Lemma attrOperand_ok p : match attrOperand (x40 :: p) with Ok o => is_operand o | Err _ => True | Panic => False end.
Proof.
  unfold attrOperand. destruct (cut_at x2e (x40 :: p)) as [[q name]|] eqn:E; [|done].
  pose proof (cut_at_inv _ _ _ _ E) as [Eq _]. destruct q as [|y q]; [done|]. cbn [app] in Eq. injection Eq as <- Eq.
  rewrite Eq. rewrite (slice_is _ [x40] q (x2e :: name)) by (done || len). rewrite bind_Ok.
  case_bool_decide; [exact I|]. case_bool_decide; [exists (OUser name); by split|].
  case_bool_decide; [exists (ODevice name); by split|]. case_bool_decide; [exists (OResource name); by split|exact I].
Qed.

Lemma Forall_is_operand items : Forall is_operand items ->
  exists os, items = compile_operand <$> os /\ Forall (operand_all leaf_sane) os.
Proof.
  induction 1 as [|item items (o & -> & Ho) _ (os & -> & Hos)]; [by exists []|].
  exists (o :: os). split; [done|by constructor].
Qed.

Lemma parseOperand_sound fuel :
  (forall ts, toks_ok ts -> (2 * length ts <= fuel)%nat -> steps is_operand 1 ts (parseOperand_f opt fuel ts))
  /\ (forall items ts, Forall is_operand items -> toks_ok ts -> (2 * length ts + 1 <= fuel)%nat ->
        steps is_operand 1 ts (parseComposite_f opt fuel items ts)).
Proof.
  induction fuel as [|fuel [IHo IHc]].
  { split; [|intros; lia]. intros ts (l & e & -> & _) Hf. rewrite length_app in Hf. cbn [length] in Hf. lia. }
  split.
  - intros ts Hts Hf. destruct (toks_ok_peek ts Hts) as (t & Hp & Hl & Ht). cbn [parseOperand_f]. unfold parseOperand_body. rewrite Hp, bind_Ok.
    assert (kind t <> ctEOF -> forall o, is_operand o -> steps is_operand 1 ts ('(_, ts) ← next ts; Ok (o, ts))) as Hret.
    { intros Hk o Ho. eapply (steps_next _ 0); [done..|]. intros ts' Hts' _. cbn beta iota. by apply steps_ret. }
    destruct (kind t) eqn:Hk; try exact I.
    + eapply (steps_next _ 0); [done|done|by rewrite Hk|]. intros ts' Hts' Hlen. cbn beta iota.
      eapply steps_weaken; [apply (IHc [] ts'); [by constructor|done|lia]|done|lia].
    + apply Hret; [done|]. exists (OLocal (text t)). by split.
    + destruct Ht as [[_ Ha] _]; [done|]. destruct (Ha Hk) as [p Ep]. rewrite Ep.
      eapply (steps_next _ 0); [done|done|by rewrite Hk|]. intros ts' Hts' _. cbn beta iota.
      pose proof (attrOperand_ok p) as Ho. destruct (attrOperand _) as [o|e|]; [|done..]. rewrite bind_Ok. by apply steps_ret.
    + eapply (steps_next _ 0); [done|done|by rewrite Hk|]. intros ts' Hts' _. cbn beta iota.
      destruct (parse_int0 (text t)) as [n|] eqn:En; [|exact I]. apply steps_ret; [|done].
      exists (OInt n). split; [done|by apply parse_int0_bound in En].
    + apply Hret; [done|]. exists (OString (text t)). by split.
    + eapply (steps_next _ 0); [done|done|by rewrite Hk|]. intros ts' Hts' _. cbn beta iota.
      pose proof (parseSIDText_ok opt (text t) Hopt) as Hs. destruct (parseSIDText opt (text t)) as [sid|e|]; [|done..].
      apply steps_ret; [|done]. exists (OSid sid). by split.
    + eapply (steps_next _ 0); [done|done|by rewrite Hk|]. intros ts' Hts' _. cbn beta iota.
      destruct (hex_decode (text t)) as [raw|]; [|exact I]. apply steps_ret; [|done]. exists (OOctet raw). by split.
  - intros items ts Hi Hts Hf. destruct (toks_ok_peek ts Hts) as (t & Hp & Hl & Ht).
    cbn [parseComposite_f]. unfold parseComposite_body. rewrite Hp, bind_Ok. case_bool_decide as Hk.
    { eapply (steps_next _ 0); [done|done|by rewrite Hk|]. intros ts' Hts' _. cbn beta iota.
      apply steps_ret; [|done]. apply Forall_is_operand in Hi as (os & -> & Hos).
      exists (OComposite os). split; [done|]. by apply operand_all_items. }
    case_bool_decide as Hk'; [exact I|].
    apply (steps_bind is_operand is_operand 1 0); [apply IHo; [done|lia]|]. intros item ts1 Hitem Hts1 Hl1. cbn beta iota.
    destruct (toks_ok_peek ts1 Hts1) as (t1 & Hp1 & _ & Ht1). rewrite Hp1, bind_Ok.
    assert (Forall is_operand (items ++ [item])) as Hi' by (by apply Forall_app_2; [|constructor]).
    case_bool_decide as Hc.
    + destruct Ht1 as (_ & ts2 & -> & Hts2 & ->); [by rewrite Hc|]. rewrite !bind_Ok. cbn [length] in Hl1.
      eapply steps_weaken; [eapply steps_longer, (IHc _ ts2); [|done|done|]|done|]; cbn [length]; lia.
    + destruct (negb _) eqn:Hn; [exact I|]. rewrite bind_Ok.
      eapply steps_weaken; [apply (IHc _ ts1); [done|done|lia]|done|lia].
Qed.
(* ===== verification/SddlParse.v ===== *)
(** * SddlParse: SDDL text to a security descriptor (sddl/parse.go)

    The recogniser's cursor is a position and the text from it on, which together
    stand for [p.pos] and [p.in[p.pos:]]; errors are [SyntaxError]s with the
    offset the code reports (message arguments are left out).  The two unbounded
    loops take fuel from the length of the text; running out is reported as a
    panic, so the totality theorem covers termination. *)

From S2P Require Import Prelude Outcome Uapi GoStd GoText Sid WellKnown Condition Ace Acl Descriptor.
From S2P Require Import SddlTables SddlDecompile SddlCondition.

Module Parse.
Import Tab.

(** [err.Error()], by the name of its message. *)
Definition Error_text (e : err) : string :=
  match e with
  | Errorf msg => msg
  | ErrBadSID => "libp/wire: malformed SID"
  | _ => "error"
  end.

(** The parser's position and the text from there on. *)
Record cursor := mkCursor { at_ : Z; rest : bytes }.

(** [p.pos += n] *)
Definition advance (p : cursor) (n : Z) : outcome cursor :=
  r ← slice_from (rest p) n; Ok (mkCursor (at_ p + n) r).

Definition isComponentTag (c : byte) : bool := existsb (fun x => bool_decide (x = c)) (str "OGDS").
Definition isFlagChar (c : byte) : bool := in_range 65 90 c || in_range 97 122 c || (b2z c =? 95).
Definition is_digit (c : byte) : bool := in_range 48 57 c.

Section parse.
Context {U : Uapi} (opt : options).

(** ** SIDs *)

(** The bytes consumed, and whether there was a digit. *)
Definition scanNumber (s : bytes) : Z * bool :=
  if has_prefix s (str "0x") || has_prefix s (str "0X") then
    let n := 2 + zlen (CondText.span CondText.isHexDigit (drop 2 s)) in (n, 2 <? n)
  else let n := zlen (CondText.span is_digit s) in (n, 0 <? n).

(** The loop over the sub-authorities; the result is the cursor after the literal. *)
Fixpoint scan_subs (fuel : nat) (p : cursor) : outcome cursor :=
  match fuel with
  | O => Panic
  | S fuel =>
      if CondText.next_is x2d (rest p) then
        p ← advance p 1;
        let '(n, found) := scanNumber (rest p) in
        p ← advance p n;
        if negb found then Err (Syntax (at_ p) "expected a SID sub-authority") else scan_subs fuel p
      else Ok p
  end.
(** [tag, ok := c.take(1)], and [tag[0]]. *)
Definition tag (c : mpCursor) : option (Z * mpCursor) :=
  '(t, c) ← take c 1;
  match t with b :: _ => Some (b2z b, c) | [] => None end.

Definition within (lo t hi : Z) : bool := (lo <=? t) && (t <=? hi).

Definition mapLen (c : mpCursor) : option (Z * mpCursor) :=
  '(t, c) ← tag c;
  if within 0x80 t 0x8f then Some (Z.land t 0x0f, c)
  else if t =? 0xde then be c 2
  else if t =? 0xdf then be c 4
  else None.

Definition read_str (c : mpCursor) : option (bytes * mpCursor) :=
  '(t, c) ← tag c;
  '(n, c) ← (if within 0xa0 t 0xbf then Some (Z.land t 0x1f, c)
             else if t =? 0xd9 then be c 1
             else if t =? 0xda then be c 2
             else if t =? 0xdb then be c 4
             else None);
  '(s, c) ← take c n;
  if utf8_valid s then Some (s, c) else None.

(** The switch of [step]: the children and the payload length that the tag and the
    length field announce. *)
Definition announce (t : Z) (c : mpCursor) : option (Z * Z * mpCursor) :=
  let skip (w extra : Z) := '(n, c) ← be c w; Some (0, n + extra, c) in
  let kids (w k : Z) := '(n, c) ← be c w; Some (n * k, 0, c) in
  if (t <=? 0x7f) || (0xe0 <=? t) || (t =? 0xc0) || (t =? 0xc2) || (t =? 0xc3) then Some (0, 0, c)
  else if within 0x80 t 0x8f then Some (Z.land t 0x0f * 2, 0, c)
  else if within 0x90 t 0x9f then Some (Z.land t 0x0f, 0, c)
  else if within 0xa0 t 0xbf then Some (0, Z.land t 0x1f, c)
  else if (t =? 0xc4) || (t =? 0xd9) then skip 1 0
  else if (t =? 0xc5) || (t =? 0xda) then skip 2 0
  else if (t =? 0xc6) || (t =? 0xdb) then skip 4 0
  else if t =? 0xc7 then skip 1 1
  else if t =? 0xc8 then skip 2 1
  else if t =? 0xc9 then skip 4 1
  else if t =? 0xca then Some (0, 4, c)
  else if t =? 0xcb then Some (0, 8, c)
  else if (t =? 0xcc) || (t =? 0xd0) then Some (0, 1, c)
  else if (t =? 0xcd) || (t =? 0xd1) then Some (0, 2, c)
  else if (t =? 0xce) || (t =? 0xd2) then Some (0, 4, c)
  else if (t =? 0xcf) || (t =? 0xd3) then Some (0, 8, c)
  else if t =? 0xd4 then Some (0, 2, c)
  else if t =? 0xd5 then Some (0, 3, c)
  else if t =? 0xd6 then Some (0, 5, c)
  else if t =? 0xd7 then Some (0, 9, c)
  else if t =? 0xd8 then Some (0, 17, c)
  else if t =? 0xdc then kids 2 1
  else if t =? 0xdd then kids 4 1
  else if t =? 0xde then kids 2 2
  else if t =? 0xdf then kids 4 2
  else None.

Definition is_str_tag (t : Z) : bool :=
  (t =? 0xd9) || (t =? 0xda) || (t =? 0xdb) || within 0xa0 t 0xbf.

Definition step (c : mpCursor) : option (Z * mpCursor) :=
  '(t, c) ← tag c;
  '(children, skip, c) ← announce t c;
  if is_str_tag t then
    '(s, c) ← take c skip;
    if utf8_valid s then Some (0, c) else None
  else
    '(_, c) ← take c skip;
    if left c <? children then None else Some (children, c).

(** The loop of [skipValue]; [None] for out of fuel, [Some None] for false. *)
Fixpoint skip_loop (fuel : nat) (pending : Z) (c : mpCursor) : option (option mpCursor) :=
  match fuel with
  | O => None
  | S fuel =>
      if pending <=? 0 then Some (Some c) else
      match step c with
      | None => Some None
      | Some (children, c) =>
          let pending := pending - 1 + children in
          if left c <? pending then Some None else skip_loop fuel pending c
      end
  end.

(** Each round consumes a byte. *)
Definition skipValue (c : mpCursor) : option mpCursor :=
  default None (skip_loop (2 + Z.to_nat (left c)) 1 c).

(** The loop of [mpWellFormed], the top of the stack first. *)
Fixpoint wf_loop (fuel : nat) (maxDepth : Z) (stack : list Z) (c : mpCursor) : option bool :=
  match fuel with
  | O => None
  | S fuel =>
      match stack with
      | [] => Some (pos c =? zlen (cb c))
      | n :: st =>
          if n =? 0 then wf_loop fuel maxDepth st c else
          match step c with
          | None => Some false
          | Some (children, c) =>
              if 0 <? children then
                if maxDepth <=? zlen stack then Some false
                else wf_loop fuel maxDepth (children :: (n - 1) :: st) c
              else wf_loop fuel maxDepth ((n - 1) :: st) c
          end
      end
  end.

(** Each round pops the stack or consumes a byte, and a byte pushes at most once. *)
Definition mpWellFormed (b : bytes) (maxDepth : Z) : bool :=
  default false (wf_loop (2 * length b + 3) maxDepth [1] (mkCursor b 0)).

(** ** The format *)

(** A big-endian length field of [w] bytes; lengths over MaxInt32 are refused. *)
Definition lenfield (w : nat) (n : Z) (h : bytes) : Prop :=
  h = be_enc w n /\ 0 <= n < 256 ^ Z.of_nat w /\ n <= 2 ^ 31 - 1.

(** Tags followed by a length field of the given width, and by a fixed payload. *)
Definition bin_tags : list (Z * nat) := [(0xc4, 1%nat); (0xc5, 2%nat); (0xc6, 4%nat)].
Definition str_tags : list (Z * nat) := [(0xd9, 1%nat); (0xda, 2%nat); (0xdb, 4%nat)].
Definition ext_tags : list (Z * nat) := [(0xc7, 1%nat); (0xc8, 2%nat); (0xc9, 4%nat)].
Definition arr_tags : list (Z * nat) := [(0xdc, 2%nat); (0xdd, 4%nat)].
Definition map_tags : list (Z * nat) := [(0xde, 2%nat); (0xdf, 4%nat)].
Definition fixed_tags : list (Z * Z) :=
  [(0xca, 4); (0xcb, 8); (0xcc, 1); (0xcd, 2); (0xce, 4); (0xcf, 8); (0xd0, 1); (0xd1, 2);
   (0xd2, 4); (0xd3, 8); (0xd4, 2); (0xd5, 3); (0xd6, 5); (0xd7, 9); (0xd8, 17)].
· · · ·
Goal of the exercise —
An exact copy of the lines above between the line holding "zlen (cb c))" and the line holding "(** Tags followed", inclusive, is the whole answer.

Output below —
      | [] => Some (pos c =? zlen (cb c))
      | n :: st =>
          if n =? 0 then wf_loop fuel maxDepth st c else
          match step c with
          | None => Some false
          | Some (children, c) =>
              if 0 <? children then
                if maxDepth <=? zlen stack then Some false
                else wf_loop fuel maxDepth (children :: (n - 1) :: st) c
              else wf_loop fuel maxDepth ((n - 1) :: st) c
          end
      end
  end.

(** Each round pops the stack or consumes a byte, and a byte pushes at most once. *)
Definition mpWellFormed (b : bytes) (maxDepth : Z) : bool :=
  default false (wf_loop (2 * length b + 3) maxDepth [1] (mkCursor b 0)).

(** ** The format *)

(** A big-endian length field of [w] bytes; lengths over MaxInt32 are refused. *)
Definition lenfield (w : nat) (n : Z) (h : bytes) : Prop :=
  h = be_enc w n /\ 0 <= n < 256 ^ Z.of_nat w /\ n <= 2 ^ 31 - 1.

(** Tags followed by a length field of the given width, and by a fixed payload. *)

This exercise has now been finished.